- **Try it**
Word for word, set down every line of the entries below from the line with "0.25) (VInt 5)" to the line with "guard the arithmetic", including both, and no other line.

- **Dataset entries**

::::::::

(** X15 (Diva2DMesh.to_geojson).  The geometry written for a mesh is a
    multi-polygon with one polygon per element, each made of one ring of
    four points whose last point is the first one. *)
Theorem mesh_geojson_rings (precision : float → float)
  (self : Diva2DMesh.t) (kind : string)
  (polys : list (list (list (float * float)))) :
  Diva2DMesh.to_geojson precision self = Ok (kind, polys) →
  kind = "MultiPolygon"
  ∧ length polys = Z.to_nat (Diva2DMesh.nelements self)
  ∧ Forall (λ polygon, ∃ p1 p2 p3, polygon = [[p1; p2; p3; p1]]) polys.
Proof.
  unfold Diva2DMesh.to_geojson. intros H.
  apply bind_Ok in H as (verts & E & H).
  apply geojson_polygons_Ok in E as (new & -> & Hlen & Hall).
  pose proof (MultiPolygon_closed precision _ Hall) as Hc.
  cbn [app] in H, Hc. injection H as <- <-.
  rewrite length_seq in Hlen. rewrite length_map. by repeat split.
Qed.

Lemma mesh_geojson_rings_witness :
  "MultiPolygon" = "MultiPolygon"
  ∧ length [[[(0, 0); (2, 0); (0, 2); (0, 0)]]]%float = Z.to_nat 1
  ∧ Forall (λ polygon, ∃ p1 p2 p3 : float * float,
                         polygon = [[p1; p2; p3; p1]])
      [[[(0, 0); (2, 0); (0, 2); (0, 0)]]]%float.
Proof.
  refine (mesh_geojson_rings (λ v, v)
            {| Diva2DMesh.nnodes := 3; Diva2DMesh.ninterfaces := 2;
               Diva2DMesh.nelements := 1;
               Diva2DMesh.xnode := [0; 2; 0]%float;
               Diva2DMesh.ynode := [0; 0; 2]%float;
               Diva2DMesh.i1 := [0%Z]; Diva2DMesh.i2 := [1%Z];
               Diva2DMesh.i3 := [2%Z] |} _ _ _).
  reflexivity.
Defined.

Lemma index_in_range {A} (l : list A) (i : Z) :
  (- Z.of_nat (length l) ≤ i < Z.of_nat (length l))%Z →
  ∃ a, index l i = Ok a.
Proof.
  intros Hi. unfold index, getitem. destruct (0 <=? i)%Z eqn:E.
  - apply Z.leb_le in E.
    destruct (lookup_lt_is_Some_2 l (Z.to_nat i)) as [a ->]; [lia|].
    by exists a.
  - apply Z.leb_gt in E. rewrite (proj2 (Z.leb_le _ _)) by lia.
    destruct (lookup_lt_is_Some_2 l (Z.to_nat (Z.of_nat (length l) + i)))
      as [a ->]; [lia|]. by exists a.
Qed.

Lemma corner_in_range (self : Diva2DMesh.t) (ik : list Z) (j : nat) (n : Z) :
  length (Diva2DMesh.xnode self) = Z.to_nat n →
  length (Diva2DMesh.ynode self) = Z.to_nat n →
  Forall (λ i, (- n ≤ i < n)%Z) ik → j < length ik →
  ∃ p, Diva2DMesh.corner self ik j = Ok p.
Proof.
  intros Hx Hy Hik Hj. unfold Diva2DMesh.corner, getitem.
  destruct (lookup_lt_is_Some_2 ik j Hj) as [a Ha]. rewrite Ha. simpl.
  assert (Hr : (- n ≤ a < n)%Z)
    by (eapply Forall_lookup_1 in Hik; [exact Hik | exact Ha]).
  destruct (index_in_range (Diva2DMesh.xnode self) a) as [vx ->]; [lia|].
  destruct (index_in_range (Diva2DMesh.ynode self) a) as [vy ->]; [lia|].
  simpl. by eexists.
Qed.

Lemma geojson_polygons_in_range (self : Diva2DMesh.t) (idx : list nat) :
  Forall (λ j, ∃ p, Diva2DMesh.element_polygon self j = Ok p) idx →
  ∀ verts, ∃ polys, Diva2DMesh.geojson_polygons self idx verts = Ok polys.
Proof.
  induction 1 as [|j idx [p Hp] _ IH]; intros verts; [by eexists|].
  cbn [Diva2DMesh.geojson_polygons]. rewrite Hp. simpl. apply IH.
Qed.

(** X16 (Diva2DMesh.read_from, then to_geojson).  For a mesh read from
    its files with non-negative node and interface counts, [to_geojson]
    raises nothing as soon as every stored index lies between [-nnodes]
    (negative indices count from the last node) and [nnodes - 1]; it then
    writes one polygon per element. *)
Theorem mesh_read_then_geojson (py_float : string → option float)
  (fs : filesystem) (filename1 filename2 : string) (m : Diva2DMesh.t) :
  is_Some (fs !! filename1) →
  Diva2DMesh.read_from py_float fs filename1 filename2 = Ok m →
  (0 ≤ Diva2DMesh.nnodes m)%Z → (0 ≤ Diva2DMesh.ninterfaces m)%Z →
  Forall (λ i, (- Diva2DMesh.nnodes m ≤ i < Diva2DMesh.nnodes m)%Z)
    (Diva2DMesh.i1 m ++ Diva2DMesh.i2 m ++ Diva2DMesh.i3 m) →
  ∀ precision, ∃ polys,
    Diva2DMesh.to_geojson precision m = Ok ("MultiPolygon", polys)
    ∧ length polys = Z.to_nat (Diva2DMesh.nelements m).
Proof.
  intros [text1 Hfile] H Hnn Hni Hall precision.
  destruct (mesh_read_parts py_float fs filename1 filename2 text1 m
              Hfile H Hnn Hni) as (Hx & Hy & _ & _ & Hk3 & H2 & H3 & H1).
  unfold element_lines in H1. rewrite length_take in H1.
  apply Forall_app in Hall as [Ha Hall]. apply Forall_app in Hall as [Hb Hc].
  destruct (λ H, geojson_polygons_in_range m
              (seq 0 (Z.to_nat (Diva2DMesh.nelements m))) H [])
    as [polys Hp].
  { apply Forall_forall. intros j Hj%elem_of_seq.
    unfold Diva2DMesh.element_polygon.
    destruct (corner_in_range m (Diva2DMesh.i1 m) j _ Hx Hy Ha) as [p1 ->];
      [lia|].
    destruct (corner_in_range m (Diva2DMesh.i2 m) j _ Hx Hy Hb) as [p2 ->];
      [lia|].
    destruct (corner_in_range m (Diva2DMesh.i3 m) j _ Hx Hy Hc) as [p3 ->];
      [lia|].
    simpl. by eexists. }
  eexists. unfold Diva2DMesh.to_geojson. rewrite Hp. split; [done|].
  apply geojson_polygons_Ok in Hp as (new & -> & Hlen & _).
  rewrite length_map. by rewrite length_seq in Hlen.
Qed.

Lemma mesh_read_then_geojson_witness :
  ∃ polys,
    Diva2DMesh.to_geojson (λ v, v)
      {| Diva2DMesh.nnodes := 3; Diva2DMesh.ninterfaces := 2;
         Diva2DMesh.nelements := 1;
         Diva2DMesh.xnode := [0; 2; 0]%float;
         Diva2DMesh.ynode := [0; 0; 2]%float;
         Diva2DMesh.i1 := [(-1)%Z]; Diva2DMesh.i2 := [1%Z];
         Diva2DMesh.i3 := [2%Z] |}
    = Ok ("MultiPolygon", polys)
    ∧ length polys = Z.to_nat 1.
Proof.
  refine (mesh_read_then_geojson decimal_float
            {[ "fort.22" := text_of ["1 0.0 0.0"; "2 2.0 0.0"; "3 0.0 2.0";
                                     "1"; "2"; "0 0 2 0 3 0"];
               "fort.23" := text_of ["3"; "2"; "1"] ]}
            "fort.22" "fort.23"
            {| Diva2DMesh.nnodes := 3; Diva2DMesh.ninterfaces := 2;
               Diva2DMesh.nelements := 1;
               Diva2DMesh.xnode := [0; 2; 0]%float;
               Diva2DMesh.ynode := [0; 0; 2]%float;
               Diva2DMesh.i1 := [(-1)%Z]; Diva2DMesh.i2 := [1%Z];
               Diva2DMesh.i3 := [2%Z] |} _ _ _ _ _ (λ v, v));
    [eexists; reflexivity | reflexivity | simpl; lia | simpl; lia
    | repeat constructor; simpl; lia].
Defined.

(** A corner index 0 in the file is stored as -1, and the geometry then
    takes the last node for that corner (here with a library that keeps
    the coordinates as they are). *)
Example mesh_geojson_ex :
  Diva2DMesh.to_geojson (λ v, v)
    {| Diva2DMesh.nnodes := 3; Diva2DMesh.ninterfaces := 2;
       Diva2DMesh.nelements := 1;
       Diva2DMesh.xnode := [0; 2; 0]%float;
       Diva2DMesh.ynode := [0; 0; 2]%float;
       Diva2DMesh.i1 := [(-1)%Z]; Diva2DMesh.i2 := [1%Z];
       Diva2DMesh.i3 := [2%Z] |}
  = Ok ("MultiPolygon", [[[(0, 2); (2, 0); (0, 2); (0, 2)]]]%float).
Proof. reflexivity. Qed.

(** * More on Diva2DParameters, Diva2DResults and Diva2DValatxy *)

Lemma parameters_init_xend_witness :
  Diva2DParameters.domain_end (VFloat 1) (VFloat 0.5) (VInt 11)
  = Ok (VFloat 6).
Proof.
  refine (parameters_init_xend VNone (VInt 0) (VInt 0) (VInt 0)
            (VFloat 1) VNone (VFloat 0.5) VNone (VInt 11) VNone
            (VFloat (-999)) VNone VNone
            (Diva2DParameters.mk VNone (VInt 0) (VInt 0) (VInt 0)
               (VFloat 1) VNone (VFloat 0.5) VNone (VInt 11) VNone
               (VFloat (-999)) VNone VNone (VFloat 6) VNone) _ _ _ _);
    reflexivity.
Defined.

Lemma parameters_init_falsy_witness :
  Diva2DParameters.xend
    (Diva2DParameters.mk VNone (VInt 0) (VInt 0) (VInt 0)
       (VFloat (-0)) VNone (VFloat 0.5) VNone (VInt 11) VNone
       (VFloat (-999)) VNone VNone VNone VNone)
  = VNone.
Proof.
  refine (parameters_init_falsy VNone (VInt 0) (VInt 0) (VInt 0)
            (VFloat (-0)) VNone (VFloat 0.5) VNone (VInt 11) VNone
            (VFloat (-999)) VNone VNone _ _ _); reflexivity.
Defined.

Lemma parameters_read_xend_witness :
  Diva2DParameters.domain_end (VFloat 0) (VFloat 0.5) (VInt 11)
  = Ok (VFloat 5)
  ∧ Diva2DParameters.domain_end (VFloat 10) (VFloat 0.25) (VInt 5)
    = Ok (VFloat 11).
Proof.
  refine (parameters_read_xend
            (λ _, Ok [1.5; 0; 0; 0; 0; 10; 0.5; 0.25; 11; 5; -999; 1; 1]%float)
            {[ "param.par" := "" ]} "param.par"
            (Diva2DParameters.mk (VFloat 1.5) (VInt 0) (VInt 0) (VInt 0)
               (VFloat 0) (VFloat 10) (VFloat 0.5) (VFloat 0.25)
               (VInt 11) (VInt 5) (VFloat (-999)) (VFloat 1) (VFloat 1)
               (VFloat 5) (VFloat 11)) _).
  reflexivity.
Defined.

Lemma arith_Raise (fz : Z → Z → Z) (ff : float → float → float)
  (a b : pyval) (e : exn) :
  arith fz ff a b = Raise e →
  e = OverflowError ∨ (e = TypeError ∧ (a = VNone ∨ b = VNone)).
Proof.
  unfold arith, float_of_int.
  destruct a as [|p|p], b as [|q|q]; simpl; intros H; try done;
    try (right; split; [congruence | by auto]);
    repeat match type of H with
           | context [if ?c then _ else _] => destruct c; simpl in H
           end; try done; left; congruence.
Qed.

Lemma arith_not_None (fz : Z → Z → Z) (ff : float → float → float)
  (a b c : pyval) :
  arith fz ff a b = Ok c → c ≠ VNone.
Proof.
  unfold arith, float_of_int.
  destruct a as [|p|p], b as [|q|q]; simpl; intros H; try done;
    repeat match type of H with
           | context [if ?c then _ else _] => destruct c; simpl in H
           end; try done; by injection H as <-.
Qed.

Lemma domain_end_Raise (ori d n : pyval) (e : exn) :
  truthy n = true → truthy d = true → truthy ori = true →
  Diva2DParameters.domain_end ori d n = Raise e → e = OverflowError.
Proof.
  intros Hn Hd Ho. unfold Diva2DParameters.domain_end, py_sub, py_mul, py_add.
  intros H.
  apply bind_Raise in H as [H|(a & Ea & H)].
  { apply arith_Raise in H as [->|(_ & [->| [=]])]; done. }
  apply bind_Raise in H as [H|(b & Eb & H)].
  { apply arith_not_None in Ea.
    apply arith_Raise in H as [->|(_ & [->| ->])]; done. }
  apply arith_not_None in Eb.
  apply arith_Raise in H as [->|(_ & [->| ->])]; done.
Qed.

(** X20 (Diva2DParameters.__init__).  On parameters that are [None],
    integers or floats, the only exception that the constructor can raise
    is the [OverflowError] of an integer too large for a float: under its
    guard the arithmetic never meets [None]. *)
Theorem parameters_init_errors (cl icoordchange ispec ireg xori yori dx dy
    nx ny valex snr varbak : pyval) (e : exn) :
  Diva2DParameters.init cl icoordchange ispec ireg xori yori dx dy nx ny
                        valex snr varbak = Raise e →
  e = OverflowError.
Proof.
  unfold Diva2DParameters.init. intros H.
  apply bind_Raise in H as [H|(xend & _ & H)].
  { destruct (truthy nx) eqn:En, (truthy dx) eqn:Ed, (truthy xori) eqn:Eo;
      simpl in H; try done. exact (domain_end_Raise xori dx nx e En Ed Eo H). }
  apply bind_Raise in H as [H|(yend & _ & H)]; [|done].
  destruct (truthy ny) eqn:En, (truthy dy) eqn:Ed, (truthy yori) eqn:Eo;
    simpl in H; try done. exact (domain_end_Raise yori dy ny e En Ed Eo H).
Qed.

Lemma parameters_init_errors_witness : OverflowError = OverflowError.
Proof.
  refine (parameters_init_errors VNone (VInt 0) (VInt 0) (VInt 0)
            (VFloat 1) VNone (VFloat 0.5) VNone (VInt (10 ^ 400)) VNone
            (VFloat (-999)) VNone VNone OverflowError _).
  vm_compute. reflexivity.
Defined.

(** X21 (Diva2DResults.__init__).  When the constructor returns with an
    analysis field, it is the array given, its first two dimensions are
    the lengths of the [x] and [y] given, and the error field, when there
    is one, has the shape of the analysis field. *)
Theorem results_init_shapes (ax ay : pyseq float)
  (analysis error : option ndarray) (r : Diva2DResults.built) (an : ndarray) :
  Diva2DResults.init ax ay analysis error = Ok r →
  Diva2DResults.built_analysis r = Some an →
  analysis = Some an
  ∧ (∃ lx ly dims,
       items ax = Ok lx ∧ items ay = Ok ly
       ∧ shape an = length lx :: length ly :: dims)
  ∧ ∀ er, Diva2DResults.built_error r = Some er →
          error = Some er ∧ shape er = shape an.
Proof.
  unfold Diva2DResults.init. intros H Han.
  destruct analysis as [a|]; [|injection H as <-; done].
  apply bind_Ok in H as (s0 & E0 & H). apply bind_Ok in H as (lx & Ex & H).
  apply bind_Ok in H as (ok & Eok & H). destruct ok; [|done].
  destruct (decide (s0 = lx)) as [->|]; [|done].
  apply bind_Ok in Eok as (s1 & E1 & Eok).
  apply bind_Ok in Eok as (ly & Ey & Eok). injection Eok as Eok.
  apply bool_decide_eq_true in Eok as ->.
  unfold len in Ex, Ey.
  apply bind_Ok in Ex as (l1 & Ex1 & Ex). injection Ex as <-.
  apply bind_Ok in Ey as (l2 & Ey1 & Ey). injection Ey as <-.
  assert (Hshape : ∃ dims, shape a = length l1 :: length l2 :: dims).
  { unfold getitem in E0, E1. destruct (shape a) as [|d0 [|d1 dims]];
      simpl in *; try done. injection E0 as ->. injection E1 as ->.
    by exists dims. }
  destruct Hshape as [dims Hshape].
  destruct error as [er|].
  - destruct (decide (shape a = shape er)) as [Hs|]; [|done].
    injection H as <-. simpl in Han. injection Han as <-.
    split; [done|]. split; [by exists l1, l2, dims|].
    simpl. intros er' [= <-]. by split.
  - injection H as <-. simpl in Han. injection Han as <-.
    split; [done|]. split; [by exists l1, l2, dims|]. by simpl.
Qed.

::::::::

- **Result for this exercise**
  ∧ Diva2DParameters.domain_end (VFloat 10) (VFloat 0.25) (VInt 5)
    = Ok (VFloat 11).
Proof.
  refine (parameters_read_xend
            (λ _, Ok [1.5; 0; 0; 0; 0; 10; 0.5; 0.25; 11; 5; -999; 1; 1]%float)
            {[ "param.par" := "" ]} "param.par"
            (Diva2DParameters.mk (VFloat 1.5) (VInt 0) (VInt 0) (VInt 0)
               (VFloat 0) (VFloat 10) (VFloat 0.5) (VFloat 0.25)
               (VInt 11) (VInt 5) (VFloat (-999)) (VFloat 1) (VFloat 1)
               (VFloat 5) (VFloat 11)) _).
  reflexivity.
Defined.

Lemma arith_Raise (fz : Z → Z → Z) (ff : float → float → float)
  (a b : pyval) (e : exn) :
  arith fz ff a b = Raise e →
  e = OverflowError ∨ (e = TypeError ∧ (a = VNone ∨ b = VNone)).
Proof.
  unfold arith, float_of_int.
  destruct a as [|p|p], b as [|q|q]; simpl; intros H; try done;
    try (right; split; [congruence | by auto]);
    repeat match type of H with
           | context [if ?c then _ else _] => destruct c; simpl in H
           end; try done; left; congruence.
Qed.

Lemma arith_not_None (fz : Z → Z → Z) (ff : float → float → float)
  (a b c : pyval) :
  arith fz ff a b = Ok c → c ≠ VNone.
Proof.
  unfold arith, float_of_int.
  destruct a as [|p|p], b as [|q|q]; simpl; intros H; try done;
    repeat match type of H with
           | context [if ?c then _ else _] => destruct c; simpl in H
           end; try done; by injection H as <-.
Qed.

Lemma domain_end_Raise (ori d n : pyval) (e : exn) :
  truthy n = true → truthy d = true → truthy ori = true →
  Diva2DParameters.domain_end ori d n = Raise e → e = OverflowError.
Proof.
  intros Hn Hd Ho. unfold Diva2DParameters.domain_end, py_sub, py_mul, py_add.
  intros H.
  apply bind_Raise in H as [H|(a & Ea & H)].
  { apply arith_Raise in H as [->|(_ & [->| [=]])]; done. }
  apply bind_Raise in H as [H|(b & Eb & H)].
  { apply arith_not_None in Ea.
    apply arith_Raise in H as [->|(_ & [->| ->])]; done. }
  apply arith_not_None in Eb.
  apply arith_Raise in H as [->|(_ & [->| ->])]; done.
Qed.

(** X20 (Diva2DParameters.__init__).  On parameters that are [None],
    integers or floats, the only exception that the constructor can raise
    is the [OverflowError] of an integer too large for a float: under its
    guard the arithmetic never meets [None]. *)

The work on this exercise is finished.